* Records supplied:
(** X17. A request touches nothing of another user: after any request,
    the cart of every user other than the requester is as it was, and the
    orders of every such user are exactly the ones the store had, as they
    were. *)
Theorem handle_isolation (r : Request) (w : World) (other : ObjectId) :
  other ≠ requester r →
  carts (snd (handle r w)) !! other = carts w !! other ∧
  ∀ id order, userId order = other →
    (orders (snd (handle r w)) !! id = Some order ↔ orders w !! id = Some order).
Proof.
  intros Hne. split; [by apply handle_other_carts|].
  intros id order Howner.
  destruct (handle_orders r w) as [-> | [(o & Hnew & Hu & _ & ->) |
                                        (id' & o & s & Hr & Ho & ->)]].
  - reflexivity.
  - rewrite lookup_insert. case_decide as Heq.
    + subst id. split; [intros [= <-]; congruence | congruence].
    + reflexivity.
  - assert (Hu : userId o = requester r) by (by rewrite Hr).
    rewrite lookup_insert. case_decide as Heq.
    + subst id'. split; [intros [= <-]; simpl in *; congruence | congruence].
    + reflexivity.
Qed.
(** X1.  [validateVarName] reports nothing when it accepts, and when it
    rejects it reports exactly one diagnostic, which is one of its own two:
    [name_matches_nontuple] with a type that is no tuple, or
    [varname_element_count_mismatch] with a tuple type, its field count and
    an element count that differs from it. *)
Theorem validateVarName_single_diagnostic Name :
  forall Ty,
    ((validateVarName Ty Name).1 = false /\ (validateVarName Ty Name).2 = []) \/
    ((validateVarName Ty Name).1 = true /\
     exists Loc D, (validateVarName Ty Name).2 = [(Loc, D)] /\ matcherDiagnostic D).
Proof.
  induction Name as [Loc Name | Loc Elements IH] using DeclVarName_nested_ind;
    intros Ty.
  - by left.
  - rewrite validateVarName_nested.
    destruct (is_DependentType Ty); [by left |].
    generalize (throughSingleElementOneOf Ty). clear Ty. intros Ty.
    destruct (getAs_TupleType Ty) as [Fields |] eqn:HT.
    2: { right. split; [done |]. by exists Loc, (name_matches_nontuple Ty). }
    destruct (Nat.eqb (length Elements) (length Fields)) eqn:Hlen; simpl.
    2: { right. split; [done |]. eexists Loc, _. split; [done |]. simpl.
         apply Nat.eqb_neq in Hlen. split; [| done].
         exists Fields. split; [| done]. by destruct Ty; simplify_eq/=. }
    clear HT Hlen Ty Loc. revert Fields.
    induction IH as [| E Es HE _ IHEs]; intros [| F Fs]; try by left.
    rewrite validateElements_cons.
    destruct (HE (FieldTy F)) as [[-> ->] | [-> Hd]]; simpl.
    + destruct (IHEs Fs) as [[-> ->] | [-> Hd]]; [by left | by right].
    + by right.
Qed.

(** X2.  [validateVarName] decides the shape compatibility of the design
    document: it accepts, silently, exactly the name specifiers that are
    shape-compatible with the type, and rejects exactly the others. *)
Theorem validateVarName_decides_ShapeCompatible Ty Name :
  (ShapeCompatible Ty Name <-> validateVarName Ty Name = (false, [])) /\
  (~ ShapeCompatible Ty Name <-> (validateVarName Ty Name).1 = true).
Proof.
  pose proof (validateVarName_ShapeCompatible Name Ty) as HC.
  split; split.
  - intros H. apply validateVarName_accepts_silently. by apply HC.
  - intros H. apply HC. by rewrite H.
  - intros H. destruct (validateVarName Ty Name).1; [done |].
    destruct H. by apply HC.
  - intros H Hfits. apply HC in Hfits. congruence.
Qed.

(** X3.  Fields that are not resolved yet never make a name specifier
    unfit: a specifier with as many children as the tuple has fields is
    accepted when every field type is still [DependentType], however the
    children are nested. *)
Theorem validateVarName_unresolved_fields Loc (Elements : list DeclVarName)
    (Fields : list TupleTypeElt) :
  length Elements = length Fields ->
  Forall (fun F => FieldTy F = DependentType) Fields ->
  validateVarName (TupleType Fields) (NestedNames Loc Elements) = (false, []).
Proof.
  intros Hlen Hdep. rewrite validateVarName_nested. simpl.
  rewrite Hlen, Nat.eqb_refl. simpl.
  apply validateElements_all_accepted. intros i E F _ HF.
  rewrite Forall_lookup in Hdep. rewrite (Hdep i F HF).
  by rewrite validateVarName_DependentType.
Qed.

Lemma validateVarName_unresolved_fields_witness :
  validateVarName Sample2.UnresolvedPair Sample.ab_c = (false, []).
Proof.
  apply (validateVarName_unresolved_fields 11 [Sample.a_b; Sample.c]);
    [reflexivity | repeat constructor].
Defined.

(** X4.  Only a oneof with a single element is looked through.  Against a
    oneof with no element or with several, a name specifier with children is
    rejected with [name_matches_nontuple], naming the oneof type itself,
    whatever the argument types of its elements. *)
Theorem validateVarName_several_elements Loc (Elements : list DeclVarName)
    (Cases : list OneOfElement) :
  hasSingleElement Cases = false ->
  validateVarName (OneOfType Cases) (NestedNames Loc Elements) =
  (true, [(Loc, name_matches_nontuple (OneOfType Cases))]).
Proof.
  intros Hseveral. rewrite validateVarName_nested. simpl.
  unfold throughSingleElementOneOf. simpl. by rewrite Hseveral.
Qed.

Lemma validateVarName_several_elements_witness :
  validateVarName (OneOfType Sample2.Shape) Sample.a_b =
  (true, [(10, name_matches_nontuple (OneOfType Sample2.Shape))]).
Proof.
  apply (validateVarName_several_elements 10 [Sample.a; Sample.b] Sample2.Shape).
  reflexivity.
Defined.
Lemma catalog_visited_in_order_witness :
  OrderedCycle.twisterIndex
    (OrderedCycle.run (OrderedCycle.initial true)
       (OrderedCycle.sixAttempts ++ [OrderedCycle.ClickNewTwister])) = 1 /\
  Rotation.index
    (Rotation.run RandomPick.similarityScore (Rotation.initial true)
       (Rotation.sixAttempts ++ [Rotation.ClickNewTwister])) = 1.
Proof.
  split.
  - rewrite (proj1 catalog_visited_in_order) by (vm_compute; lia).
    vm_compute. reflexivity.
  - destruct (proj2 catalog_visited_in_order RandomPick.similarityScore
                (Rotation.initial true)
                (Rotation.sixAttempts ++ [Rotation.ClickNewTwister])
                ltac:(vm_compute; lia) ltac:(vm_compute; reflexivity))
      as [Hindex _].
    rewrite Hindex. vm_compute. reflexivity.
Defined.

Lemma rotation_late_result_witness :
  let s := Rotation.run RandomPick.similarityScore (Rotation.initial true)
             [Rotation.ClickWarmUp true; Rotation.OnResult (js "tres tristes");
              Rotation.ClickAttempt true] in
  let late := [Rotation.ClickNewTwister; Rotation.OnResult (js "tres tristes tigres")] in
  let s' := Rotation.run RandomPick.similarityScore s late in
  Rotation.reachable RandomPick.similarityScore s /\
  Rotation.allowed RandomPick.similarityScore s late = true /\
  Rotation.scores
    (Rotation.run RandomPick.similarityScore s
       [Rotation.OnResult (js "tres tristes tigres")]) =
    Rotation.scores s ++ Rotation.scores s' /\
  map entry_attempt (Rotation.scores s') = [2] /\
  Rotation.attempt s' = 1 /\
  option_map tw_id (Rotation.currentTwister s') = Some "en-001"%string.
Proof.
  assert (Rotation.reachable RandomPick.similarityScore
            (Rotation.run RandomPick.similarityScore (Rotation.initial true)
               [Rotation.ClickWarmUp true; Rotation.OnResult (js "tres tristes");
                Rotation.ClickAttempt true])) as Hreach.
  { apply rotation_reachable_run; [constructor | vm_compute; reflexivity]. }
  split; [exact Hreach|]. split; [vm_compute; reflexivity|].
  edestruct (rotation_late_result RandomPick.similarityScore
               (Rotation.run RandomPick.similarityScore (Rotation.initial true)
                  [Rotation.ClickWarmUp true; Rotation.OnResult (js "tres tristes");
                   Rotation.ClickAttempt true])
               _ _ (js "tres tristes tigres") _
               ltac:(vm_compute; reflexivity) ltac:(vm_compute; reflexivity)
               ltac:(vm_compute; reflexivity))
    as (entry & Hwithout & Hwith & Hnumber & _ & Hattempt & Hcurrent).
  split; [by rewrite Hwithout, Hwith|].
  split; [rewrite Hwith; simpl; rewrite Hnumber; vm_compute; reflexivity|].
  split; [exact Hattempt|]. rewrite Hcurrent. vm_compute. reflexivity.
Defined.

(** ** The component of the second listing *)

Section RandomPickWidgetSession.

Import RandomPickWidget.

Lemma widget_effect_keeps s s' :
  picked (effect s s') = picked s' /\
  attempt (effect s s') = attempt s' /\
  scores (effect s s') = scores s' /\
  recording (effect s s') = recording s' /\
  supported (effect s s') = supported s' /\
  listening (effect s s') = listening s' /\
  audioRef (effect s s') = audioRef s'.
Proof. unfold effect. by case_match. Qed.

Lemma widget_invariant_effect s s' : invariant s' -> invariant (effect s s').
Proof. unfold effect. by case_match. Qed.

Lemma widget_invariant_start ok s :
  invariant s -> attempt s < 6 -> recording s = false ->
  invariant (startRecording ok s).
Proof.
  intros (Hpick & Hle & Hlen & Hscores & Haudio & Hbusy) Hlt Hrec.
  assert (listening s = None) as Hl.
  { destruct (listening s) as [seen|]; [|done].
    destruct (Hbusy seen eq_refl) as [? _]. congruence. }
  unfold startRecording. repeat case_match.
  - do 5 (split; [done|]). simpl. intros c Hc. congruence.
  - do 5 (split; [done|]). simpl. by intros c [= <-].
  - do 5 (split; [done|]). simpl. intros c Hc. congruence.
Qed.

Lemma widget_invariant_playAudio s : invariant s -> invariant (playAudio s).1.
Proof.
  intros Hinv. pose proof Hinv as (Hpick & Hle & Hlen & Hscores & Haudio & Hbusy).
  unfold playAudio, currentTwister.
  destruct (SAMPLE_TWISTERS !! picked s) as [tw|] eqn:Htw; [|done].
  destruct (tw_audio tw) as [src|] eqn:Hsrc; [|done].
  destruct (src =? "")%string; [done|].
  destruct (audioRef s); [done|]. simpl.
  split; [done|]. split; [done|]. split; [done|]. split; [done|].
  split; [|done]. right.
  apply list_elem_of_lookup_2 in Htw. unfold SAMPLE_TWISTERS in Htw.
  repeat (apply elem_of_cons in Htw as [->|Htw]);
    try (simpl in Hsrc |- *; congruence).
  inversion Htw.
Qed.

Lemma widget_invariant_step s e :
  invariant s -> enabled s e = true -> invariant (step s e).
Proof.
  intros Hinv He. apply widget_invariant_effect.
  pose proof Hinv as (Hpick & Hle & Hlen & Hscores & Haudio & Hbusy).
  destruct e as [ok|ok| |pick|t|err]; simpl in He; cbn [handle].
  - apply andb_true_iff in He as [Hzero%Nat.eqb_eq Hrec%negb_true_iff].
    apply widget_invariant_start; [done | lia | done].
  - apply andb_true_iff in He as [[_ Hlt%Nat.ltb_lt]%andb_true_iff Hrec%negb_true_iff].
    by apply widget_invariant_start.
  - by apply widget_invariant_playAudio.
  - apply andb_true_iff in He as [_ Hlt%Nat.ltb_lt].
    unfold newTwister. split; [done|]. split; [simpl; lia|].
    split; [done|]. split; [by constructor|]. split; [done|].
    simpl. intros seen Hseen. destruct (Hbusy seen Hseen) as (? & ? & ? & ?).
    repeat split; (done || lia).
  - destruct (listening s) as [seen|] eqn:Hl; [|done].
    destruct (Hbusy seen eq_refl) as (Hrec & Hlt & Hst & Hsa).
    destruct (lookup_lt_is_Some_2 SAMPLE_TWISTERS (seen_twister seen) Hst)
      as [tw Htw].
    unfold onresult. rewrite Htw.
    destruct (random_similarityScore_bounded (tw_text tw) t) as (r & -> & Hs & Hc & Hw).
    split; [done|]. split; [simpl; lia|].
    split; [simpl; rewrite length_app; simpl; lia|].
    split; [|done]. simpl.
    apply Forall_app. split; [done|]. constructor; [|done].
    by apply entryOf_proper.
  - unfold onerror. by repeat case_match.
Qed.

* Task to carry out: Take from the listing above each line in which the string "repeat" is found.

* Result:
    [reflexivity | repeat constructor].
  unfold startRecording. repeat case_match.
  repeat (apply elem_of_cons in Htw as [->|Htw]);
    repeat split; (done || lia).
  - unfold onerror. by repeat case_match.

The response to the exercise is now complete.